This will be a shorter post than usual because I am visiting my family for the week while John and I transition from “school home” to our “summer job home”. In the spirit of moving, I wanted to touch on a question that might occur to anyone who has ever had to pack up their belongings: How much stuff is too much stuff?
This past Saturday John and I handed back the keys to the basement suite we called home for our last two years of university life. Despite storing our books and dishes at a friend’s house, we still ended up with way more bags and boxes than our small car could possible hold. While I struggled to decide which pants I wore least often and how badly I would need those mason jars for canning, John had no qualms throwing out pretty much anything that he knew he wouldn’t need in the immediate future. He also jokingly called me a hoarder, knowing that it would get under my skin.
As I sat on my suitcase (in an attempt to keep as many of my clothes as possible), I thought back to a couple years earlier when almost all of my earthly possessions could fit into one suitcase. What is it that makes me hold onto things now so much more dearly than I did a few years ago?

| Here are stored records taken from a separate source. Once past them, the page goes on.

(** * bf: a brainfuck interpreter on a doubly linked tape

    Shallow embedding of the [interpret] function of the three copies of
    the interpreter kept in the repository:
      - [src/bf.c], which has a status for I/O errors,
      - [src/brainfuck.c], which has not,
      - [src/brainfuck/brainfuck.c], called the subdirectory copy below,
        whose scans test their bounds differently.

    The C function walks the program text with a [size_t] index [i], keeps
    a bracket balance [bal], mutates a doubly linked list of byte cells
    through the cursor [ptr], and talks to the C library through
    [getchar], [putchar] and [malloc].  Here the list of cells is a
    zipper, the C library is an explicit [world] value threaded through
    the run, and the [for] loop is a function with fuel. *)

From Stdlib Require Import Ascii String.
From Stdlib Require Import ZArith List Lia Bool.
Import ListNotations.
Open Scope Z_scope.

(** ** Machine integers *)

(** [#define SIZE_MAX ((size_t) -1)], on a platform with a 64-bit
    [size_t]. *)
Definition SIZE_MAX : Z := 18446744073709551615.

(** Conversion to [size_t]: arithmetic on [i] is modulo [SIZE_MAX + 1]. *)
Definition size_t (x : Z) : Z := x mod (SIZE_MAX + 1).

(** Conversion to [unsigned char], the type of a cell. *)
Definition uchar (x : Z) : Z := x mod 256.

(** Modelled from the spec: the [EOF] macro of <stdio.h>, which [getchar]
    returns at end of input and [putchar] returns when the write fails;
    the header is not part of the repository, the value is the sentinel
    -1 the spec speaks of. *)
Definition EOF : Z := -1.

(** A character constant such as ['+']. *)
Definition byte (a : ascii) : Z := Z.of_N (N_of_ascii a).
Arguments byte a%_char.

(** The bytes of a program text given as a string literal. *)
Definition bytes (s : string) : list Z := map byte (list_ascii_of_string s).
Arguments bytes s%_string.

(** ** The three copies and where they differ *)

Inductive copy : Set :=
| bf_c                    (* src/bf.c *)
| brainfuck_c             (* src/brainfuck.c *)
| brainfuck_brainfuck_c.  (* src/brainfuck/brainfuck.c *)

(** [typedef enum { INT_SUCC, INT_INVL, INT_MEMERR, INT_IOERR } INT_STAT;]
    The two other copies return the plain integers 0, 1 and 2. *)
Inductive INT_STAT : Set := INT_SUCC | INT_INVL | INT_MEMERR | INT_IOERR.

Definition status_code (r : INT_STAT) : Z :=
  match r with INT_SUCC => 0 | INT_INVL => 1 | INT_MEMERR => 2 | INT_IOERR => 3 end.

(** Only bf.c looks at the result of [putchar]. *)
Definition checks_putchar (v : copy) : bool :=
  match v with bf_c => true | _ => false end.

(** The loop condition of the forward scan, after [bal &&]:
    [i < fsize - 1] in bf.c and brainfuck.c, [i < fsize] in the subdirectory
    copy.  [fsize - 1] is [size_t] arithmetic. *)
Definition forward_more (v : copy) (fsize k : Z) : bool :=
  match v with
  | brainfuck_brainfuck_c => k <? fsize
  | _ => k <? size_t (fsize - 1)
  end.

(** The underflow test of the backward scan: [i >= fsize] in bf.c and
    brainfuck.c, [i > fsize] in the subdirectory copy. *)
Definition underflowed (v : copy) (fsize k : Z) : bool :=
  match v with
  | brainfuck_brainfuck_c => k >? fsize
  | _ => k >=? fsize
  end.

(** [bal] is a [long] in bf.c and brainfuck.c and a [size_t] in the subdirectory
    copy.  A scan changes [bal] by one per byte read at most, so the
    [long] is taken as an integer without bound; the [size_t] wraps. *)
Definition bal_t (v : copy) (x : Z) : Z :=
  match v with
  | brainfuck_brainfuck_c => size_t x
  | _ => x
  end.

(** ** The tape *)

(** [struct node { unsigned char c; struct node *prev; struct node *next; }]
    seen from the cursor [ptr]: the value of the current node, the chain
    reached through [prev] (nearest node first) and the chain reached
    through [next].  A [NULL] link is an empty chain. *)
Record node : Set := mknode { prev : list Z; c : Z; next : list Z }.

Definition set_c (x : Z) (t : node) : node :=
  {| prev := prev t; c := x; next := next t |}.

(** The node with [c = 0] and no neighbour that [main] allocates. *)
Definition fresh : node := {| prev := []; c := 0; next := [] |}.

(** ** The C library *)

(** How many more requests a resource grants. *)
Inductive supply : Set := Unlimited | Limited (n : nat).

Definition take (q : supply) : option supply :=
  match q with
  | Unlimited => Some Unlimited
  | Limited O => None
  | Limited (S n) => Some (Limited n)
  end.

(** What the run sees of its environment: the bytes still to be read from
    standard input, the bytes written to standard output so far, how many
    more bytes standard output accepts, and how many more nodes [malloc]
    can hand out. *)
Record world : Set := mkworld {
  stdin : list Z;
  stdout : list Z;
  wcap : supply;
  heap : supply
}.

(** [getchar()]: the next byte as an [int], or [EOF]. *)
Definition getchar (w : world) : Z * world :=
  match stdin w with
  | [] => (EOF, w)
  | b :: rest =>
      (b, {| stdin := rest; stdout := stdout w; wcap := wcap w; heap := heap w |})
  end.

(** [putchar(x)]: writes [x] converted to [unsigned char] and returns it,
    or returns [EOF] when the write is rejected. *)
Definition putchar (x : Z) (w : world) : Z * world :=
  match take (wcap w) with
  | None => (EOF, w)
  | Some q =>
      (uchar x,
       {| stdin := stdin w; stdout := stdout w ++ [uchar x]; wcap := q;
          heap := heap w |})
  end.

(** [malloc(sizeof(struct node))]: [None] is the [NULL] result. *)
Definition malloc (w : world) : option world :=
  match take (heap w) with
  | None => None
  | Some q =>
      Some {| stdin := stdin w; stdout := stdout w; wcap := wcap w; heap := q |}
  end.

(** ** The interpreter *)

(** The local variables of [interpret] together with the environment. *)
Record state : Set := mkstate { i : Z; bal : Z; ptr : node; env : world }.

Definition set_i (k : Z) (s : state) : state :=
  {| i := k; bal := bal s; ptr := ptr s; env := env s |}.

(** What one pass through the [switch] does: fall out of it ([Next]),
    leave the function ([Return]), or never come back from a scan
    ([Spin], reachable only with a program of [SIZE_MAX] bytes). *)
Inductive outcome : Set :=
| Next (s : state)
| Return (r : INT_STAT) (s : state)
| Spin.

Section Interpret.

(** Which copy is run. *)
Variable v : copy.
(** The program text [str]; [fsize] is its length. *)
Variable str : list Z.
(** The byte found at [str[fsize]], just past the end of the buffer. *)
Variable past : Z.

Definition fsize : Z := Z.of_nat (length str).

(** The expression [str[k]]. *)
Definition str_at (k : Z) : Z :=
  if k <? fsize then nth (Z.to_nat k) str 0 else past.

(** The forward scan:
<<
    do {
            ++i;
            if (str[i] == '[') ++bal;
            if (str[i] == ']') --bal;
    } while (bal && i < fsize - 1);
>>
    [k] and [b] are the values of [i] and [bal] before the iteration;
    the third component collects the indices at which [str] is read.
    [n] bounds the number of further iterations. *)
Fixpoint scan_forward (n : nat) (k b : Z) (reads : list Z)
  : option (Z * Z * list Z) :=
  let k := size_t (k + 1) in
  let b := if str_at k =? byte "[" then bal_t v (b + 1) else b in
  let b := if str_at k =? byte "]" then bal_t v (b - 1) else b in
  let reads := reads ++ [k] in
  if negb (b =? 0) && forward_more v fsize k then
    match n with
    | O => None
    | S n' => scan_forward n' k b reads
    end
  else Some (k, b, reads).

Well, it’s partially because I’m a pretty sentimental person, or as John would say, “a hoarder of the heart”. For example, during the move, I refused to throw out a small tree seedling from our wedding, even though I could probably get a similar seedling pretty well anywhere for very cheap.
I also remember what it was like trying to set up a home after getting rid of all of my stuff. I took a lot for granted during my days of purging. In high school I was given expensive cookware that I gave away to someone because “I hate cooking and will probably never use it.” I also took all my childhood toys to the thrift store a few years back only to discover that some of them were actually worth a pretty penny on eBay. There are even some things of sentimental value that I wish I hadn’t given away so carelessly.
I don’t want to be a hoarder. I don’t want to be the kind of person who places so much value in things that those objects end up controlling the way I live my life. However, in a country where we can usually afford to replace the things we toss during a move, how do we maintain gratefulness for the things we have? And how do we avoid unnecessary waste in a culture designed to encourage consumption?
I’m still trying to find a balance between being a hoarder and a purger. Honestly, I can’t even answer the question in my title because I don’t think that this balance will look the same for every person. However, in this battle between the two extremes, the one thing I’m consistently thankful for is thrift stores. First, for taking my many unnecessary, but sometimes useful belongings. Second, for providing me with a variety of amazing items and helping me avoid the cycle of planned obsolescence.
Thrift stores everywhere, I salute you.